Problem >>
In the records below, the line with "sum_Types : nat;" opens the range and the line with "A → bool) (f" closes it; print that range exactly and nothing else.

----

(** ** Names and paths *)

Definition resolveSymbolID (name tuSourcePath : string) (idByUSR : gmap string Z) : Z :=
  match idByUSR !! Usr.Function "" name with
  | Some id => id
  | None =>
    if String.eqb tuSourcePath "" then 0%Z
    else default 0%Z (idByUSR !! Usr.Function tuSourcePath name)
  end.

Definition cuFilePath (info : Info) : string :=
  if String.eqb (CUFile info) "" then ""
  else if IsAbs (CUFile info) then CUFile info
  else if String.eqb (CompDir info) "" then CUFile info
  else Clean (PathJoin [CompDir info; CUFile info]).

(** ** Tables *)

Record DwarfSummary := MkSummary {
  sum_Signatures : nat;
  sum_DeclLocations : nat;
  sum_DefLocations : nat;
  sum_IndirectSites : nat;
  sum_InlineInstances : nat;
  sum_Types : nat;
  sum_TypeFields : nat;
  sum_EnumConstants : nat;
}.

Definition no_summary : DwarfSummary := MkSummary 0 0 0 0 0 0 0 0.

Record dwarf_tables := DwarfTables {
  dt_symbols : list symbol_row;
  dt_defs : list def_row;
  dt_indirect : list indirect_site_row;
  dt_instances : list inline_instance_row;
  dt_types : list type_row;
  dt_fields : list type_field_row;
  dt_constants : list enum_constant_row;
  dt_sum : DwarfSummary;
}.

(** [UPDATE … WHERE …] and its [RowsAffected]. *)
Definition update {A} (cond : A → bool) (f : A → A) (rows : list A) : list A :=
  (λ r, if cond r then f r else r) <$> rows.
Definition affected {A} (cond : A → bool) (rows : list A) : nat := length (List.filter cond rows).

(** ** One subprogram *)

Definition put_signature (id : Z) (signature : string) (t : dwarf_tables) : dwarf_tables :=
  let s := dt_sum t in
  DwarfTables
    (update (λ r, s_id r =? id)%Z
       (λ r, SymbolRow (s_id r) (s_usr r) (s_name r) (s_kind r) (s_linkage r) signature
               (s_address_taken r) (s_linkage_names r)) (dt_symbols t))
    (dt_defs t) (dt_indirect t) (dt_instances t) (dt_types t) (dt_fields t) (dt_constants t)
    (MkSummary (S (sum_Signatures s)) (sum_DeclLocations s) (sum_DefLocations s) (sum_IndirectSites s)
       (sum_InlineInstances s) (sum_Types s) (sum_TypeFields s) (sum_EnumConstants s)).

Definition unlocated (id : Z) (r : def_row) : bool := (d_symbol_id r =? id)%Z && (d_line r =? 0)%Z.
Definition located (file : string) (line : Z) (r : def_row) : def_row :=
  DefRow (d_symbol_id r) file line (d_decl_file r) (d_decl_line r) (d_is_weak r) (d_linkage_name r).

Definition put_def_location (id : Z) (file : string) (line : Z) (t : dwarf_tables) : dwarf_tables :=
  let s := dt_sum t in
  DwarfTables (dt_symbols t) (update (unlocated id) (located file line) (dt_defs t))
    (dt_indirect t) (dt_instances t) (dt_types t) (dt_fields t) (dt_constants t)
    (MkSummary (sum_Signatures s) (sum_DeclLocations s)
       (sum_DefLocations s + affected (unlocated id) (dt_defs t)) (sum_IndirectSites s)
       (sum_InlineInstances s) (sum_Types s) (sum_TypeFields s) (sum_EnumConstants s)).

Definition undeclared (id : Z) (r : def_row) : bool := (d_symbol_id r =? id)%Z && String.eqb (d_decl_file r) "".
Definition declared (file : string) (line : Z) (r : def_row) : def_row :=
  DefRow (d_symbol_id r) (d_file r) (d_line r) file line (d_is_weak r) (d_linkage_name r).

Definition put_decl_location (id : Z) (file : string) (line : Z) (t : dwarf_tables) : dwarf_tables :=
  let s := dt_sum t in
  DwarfTables (dt_symbols t) (update (undeclared id) (declared file line) (dt_defs t))
    (dt_indirect t) (dt_instances t) (dt_types t) (dt_fields t) (dt_constants t)
    (MkSummary (sum_Signatures s) (sum_DeclLocations s + affected (undeclared id) (dt_defs t))
       (sum_DefLocations s) (sum_IndirectSites s)
       (sum_InlineInstances s) (sum_Types s) (sum_TypeFields s) (sum_EnumConstants s)).

Section pass.
Context (pr : PathResolver) (idByUSR : gmap string Z).

Definition has_decl_location (sp : Subprogram) : bool :=
  negb (String.eqb (sp_DeclFile sp) "") && (0 <? sp_DeclLine sp)%Z.

Definition put_subprogram (tuSourcePath : string) (t : dwarf_tables) (sp : Subprogram) : dwarf_tables :=
  if String.eqb (sp_Name sp) "" then t
  else
    let symID := resolveSymbolID (sp_Name sp) tuSourcePath idByUSR in
    if (symID =? 0)%Z then t
    else
      let rel := RelPath (ToProjectRelative pr (sp_DeclFile sp)) in
      let t := if sp_Definition sp && negb (String.eqb (sp_Signature sp) "")
               then put_signature symID (sp_Signature sp) t else t in
      let t := if sp_AbstractInline sp && has_decl_location sp
               then put_def_location symID rel (sp_DeclLine sp) t else t in
      if sp_Declaration sp && has_decl_location sp
      then put_decl_location symID rel (sp_DeclLine sp) t else t.

(** ** Indirect calls and inlined bodies *)

Definition put_call_site (tuSourcePath : string) (t : dwarf_tables) (cs : CallSite) : dwarf_tables :=
  if negb (Indirect cs) || String.eqb (SourceCallerName cs) "" then t
  else
    let callerID := resolveSymbolID (SourceCallerName cs) tuSourcePath idByUSR in
    if (callerID =? 0)%Z then t
    else
      let s := dt_sum t in
      DwarfTables (dt_symbols t) (dt_defs t)
        (dt_indirect t ++ [IndirectSiteRow (next_id (dt_indirect t)) callerID
           (RelPath (ToProjectRelative pr (cs_File cs))) (cs_Line cs) (cs_Column cs) (CalleeType cs) (FieldHint cs)])
        (dt_instances t) (dt_types t) (dt_fields t) (dt_constants t)
        (MkSummary (sum_Signatures s) (sum_DeclLocations s) (sum_DefLocations s) (S (sum_IndirectSites s))
           (sum_InlineInstances s) (sum_Types s) (sum_TypeFields s) (sum_EnumConstants s)).

(** NULL for a parent that is not there or does not resolve. *)
Definition parent_id (tuSourcePath : string) (ii : InlineInstance) : option Z :=
  if String.eqb (ParentCalleeName ii) "" then None
  else
    let id := resolveSymbolID (ParentCalleeName ii) tuSourcePath idByUSR in
    if (id =? 0)%Z then None else Some id.

Definition put_instance (tuSourcePath objRel : string) (t : dwarf_tables) (ii : InlineInstance) : dwarf_tables :=
  let calleeID := resolveSymbolID (ii_CalleeName ii) tuSourcePath idByUSR in
  let callerID := resolveSymbolID (ii_CallerName ii) tuSourcePath idByUSR in
  if (calleeID =? 0)%Z || (callerID =? 0)%Z then t
  else
    let s := dt_sum t in
    DwarfTables (dt_symbols t) (dt_defs t) (dt_indirect t)
      (dt_instances t ++ [MkInlineInstanceRow calleeID callerID (parent_id tuSourcePath ii) (Depth ii)
         (RelPath (ToProjectRelative pr (ii_File ii))) (ii_Line ii) (ii_Column ii) objRel])
      (dt_types t) (dt_fields t) (dt_constants t)
      (MkSummary (sum_Signatures s) (sum_DeclLocations s) (sum_DefLocations s) (sum_IndirectSites s)
         (S (sum_InlineInstances s)) (sum_Types s) (sum_TypeFields s) (sum_EnumConstants s)).

(** ** Types *)

Definition type_usr (kind rel name : string) (line col : Z) : outcome string :=
  if String.eqb kind "typedef" then Val (Usr.Typedef rel name)
  else if String.eqb kind "struct" then Usr.Struct rel name line col
  else if String.eqb kind "union" then Usr.Union rel name line col
  else if String.eqb kind "enum" then Usr.Enum rel name line col
  else Val "".

(** The id of the row if the type is new. *)
Definition insertType (t : dwarf_tables) (name kind declFile : string) (line col byteSize : Z)
    (underlying : string) : outcome (dwarf_tables * option Z) :=
  let rp := ToProjectRelative pr declFile in
  if String.eqb declFile "" || negb (InProject rp) then Val (t, None)
  else if String.eqb kind "typedef" && String.eqb name "" then Val (t, None)
  else
    u ← type_usr kind (RelPath rp) name line col;
    if existsb (λ r, String.eqb (ty_usr r) u) (dt_types t) then Val (t, None)
    else
      let id := next_id (dt_types t) in
      let s := dt_sum t in
      Val (DwarfTables (dt_symbols t) (dt_defs t) (dt_indirect t) (dt_instances t)
             (dt_types t ++ [TypeRow id u name kind (RelPath rp) line
                (if (0 <? byteSize)%Z then Some byteSize else None) underlying])
             (dt_fields t) (dt_constants t)
             (MkSummary (sum_Signatures s) (sum_DeclLocations s) (sum_DefLocations s) (sum_IndirectSites s)
                (sum_InlineInstances s) (S (sum_Types s)) (sum_TypeFields s) (sum_EnumConstants s)),
           Some id).

Definition field_rows (id : Z) (fs : list FieldInfo) : list type_field_row :=
  imap (λ i f, TypeFieldRow id (fi_Name f) (fi_Type f) (Z.of_nat i) (ByteOffset f)) fs.

Definition put_fields (id : Z) (fs : list FieldInfo) (t : dwarf_tables) : dwarf_tables :=
  let s := dt_sum t in
  DwarfTables (dt_symbols t) (dt_defs t) (dt_indirect t) (dt_instances t) (dt_types t)
    (dt_fields t ++ field_rows id fs) (dt_constants t)
    (MkSummary (sum_Signatures s) (sum_DeclLocations s) (sum_DefLocations s) (sum_IndirectSites s)
       (sum_InlineInstances s) (sum_Types s) (sum_TypeFields s + length fs) (sum_EnumConstants s)).

Definition put_struct (t : dwarf_tables) (st : StructInfo) : outcome dwarf_tables :=
  '(t, fresh) ← insertType t (st_Name st) (st_Kind st) (st_DeclFile st) (st_DeclLine st) (st_DeclColumn st)
                 (st_ByteSize st) "";
  Val (match fresh with Some id => put_fields id (StructFields st) t | None => t end).

Definition put_typedef (t : dwarf_tables) (td : TypedefInfo) : outcome dwarf_tables :=
  '(t, _) ← insertType t (td_Name td) "typedef" (td_DeclFile td) (td_DeclLine td) 0 0 (Target td);
  Val t.

(** The counter counts the statements, not the rows. *)
Definition put_constant (en : EnumInfo) (id : Z) (t : dwarf_tables) (c : EnumConstant) : outcome dwarf_tables :=
  cu ← Usr.EnumMember (RelPath (ToProjectRelative pr (en_DeclFile en))) (en_Name en) (en_DeclLine en)
         (en_DeclColumn en) (ec_Name c);
  let s := dt_sum t in
  Val (DwarfTables (dt_symbols t) (dt_defs t) (dt_indirect t) (dt_instances t) (dt_types t) (dt_fields t)
         (if existsb (λ r, String.eqb (ec_usr r) cu) (dt_constants t) then dt_constants t
          else dt_constants t ++ [EnumConstantRow cu id (ec_Name c) (ec_Value c)])
         (MkSummary (sum_Signatures s) (sum_DeclLocations s) (sum_DefLocations s) (sum_IndirectSites s)
            (sum_InlineInstances s) (sum_Types s) (sum_TypeFields s) (S (sum_EnumConstants s)))).

Definition put_enum (t : dwarf_tables) (en : EnumInfo) : outcome dwarf_tables :=
  '(t, fresh) ← insertType t (en_Name en) "enum" (en_DeclFile en) (en_DeclLine en) (en_DeclColumn en)
                 (en_ByteSize en) "";
  match fresh with Some id => foldO (put_constant en id) (Constants en) t | None => Val t end.

(** ** The pass *)

Definition put_object (root object : string) (t : dwarf_tables) (info : Info) : outcome dwarf_tables :=
  let tu := RelPath (ToProjectRelative pr (cuFilePath info)) in
  let t := foldl (put_subprogram tu) t (Subprograms info) in
  let t := foldl (put_call_site tu) t (CallSites info) in
  let t := foldl (put_instance tu (obj_rel root object)) t (InlineInstances info) in
  t ← foldO put_struct (Structs info) t;
  t ← foldO put_typedef (Typedefs info) t;
  foldO put_enum (Enums info) t.
End pass.

Inductive dwarf_error := ErrObject (object : string) (e : read_error).

Section objects.
(** [elf]: an object file, as [debug/elf] and [debug/dwarf] give it. *)
Context (elf : string → result read_error (elf_file * Data)) (pr : PathResolver) (idByUSR : gmap string Z).

Fixpoint put_objects (root : string) (objs : list string) (t : dwarf_tables) :
    outcome (result dwarf_error dwarf_tables) :=
  match objs with
  | [] => Val (Ok t)
  | o :: objs =>
    r ← Read (elf o);
    match r with
    | Err e => Val (Err (ErrObject o e))
    | Ok info => t ← put_object pr idByUSR root o t info; put_objects root objs t
    end
  end.

(** [db]: the tables when the transaction begins. *)
Definition DWARF (bd : BuildDir.BuildDir) (db : dwarf_tables) : outcome (result dwarf_error dwarf_tables) :=
  put_objects (BuildDir.Root bd) (BuildDir.Object <$> sort_by BuildDir.Object (BuildDir.Objects bd)) db.
End objects.

(** ** Reading the pass backwards

    The objects of a pass that succeeded, with what was read from each. *)

Definition object_info (elf : string → result read_error (elf_file * Data)) (o : string) (i : Info) : Prop :=
  Read (elf o) = Val (Ok i).

Section facts.
Context (pr : PathResolver) (ids : gmap string Z).

Definition unit_path (i : Info) : string := RelPath (ToProjectRelative pr (cuFilePath i)).

(** All of a kind, each with the unit it was read in, in the order of the pass. *)
Definition from_units {A} (f : Info → list A) (infos : list Info) : list (string * A) :=
  mjoin ((λ i, (unit_path i,.) <$> f i) <$> infos).

Lemma from_units_snoc {A} (f : Info → list A) infos i :
  from_units f (infos ++ [i]) = from_units f infos ++ ((unit_path i,.) <$> f i).
Proof. unfold from_units. rewrite fmap_app, join_app. cbn. by rewrite app_nil_r. Qed.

----

Expected answer >>
  sum_Types : nat;
  sum_TypeFields : nat;
  sum_EnumConstants : nat;
}.

Definition no_summary : DwarfSummary := MkSummary 0 0 0 0 0 0 0 0.

Record dwarf_tables := DwarfTables {
  dt_symbols : list symbol_row;
  dt_defs : list def_row;
  dt_indirect : list indirect_site_row;
  dt_instances : list inline_instance_row;
  dt_types : list type_row;
  dt_fields : list type_field_row;
  dt_constants : list enum_constant_row;
  dt_sum : DwarfSummary;
}.

(** [UPDATE … WHERE …] and its [RowsAffected]. *)
Definition update {A} (cond : A → bool) (f : A → A) (rows : list A) : list A :=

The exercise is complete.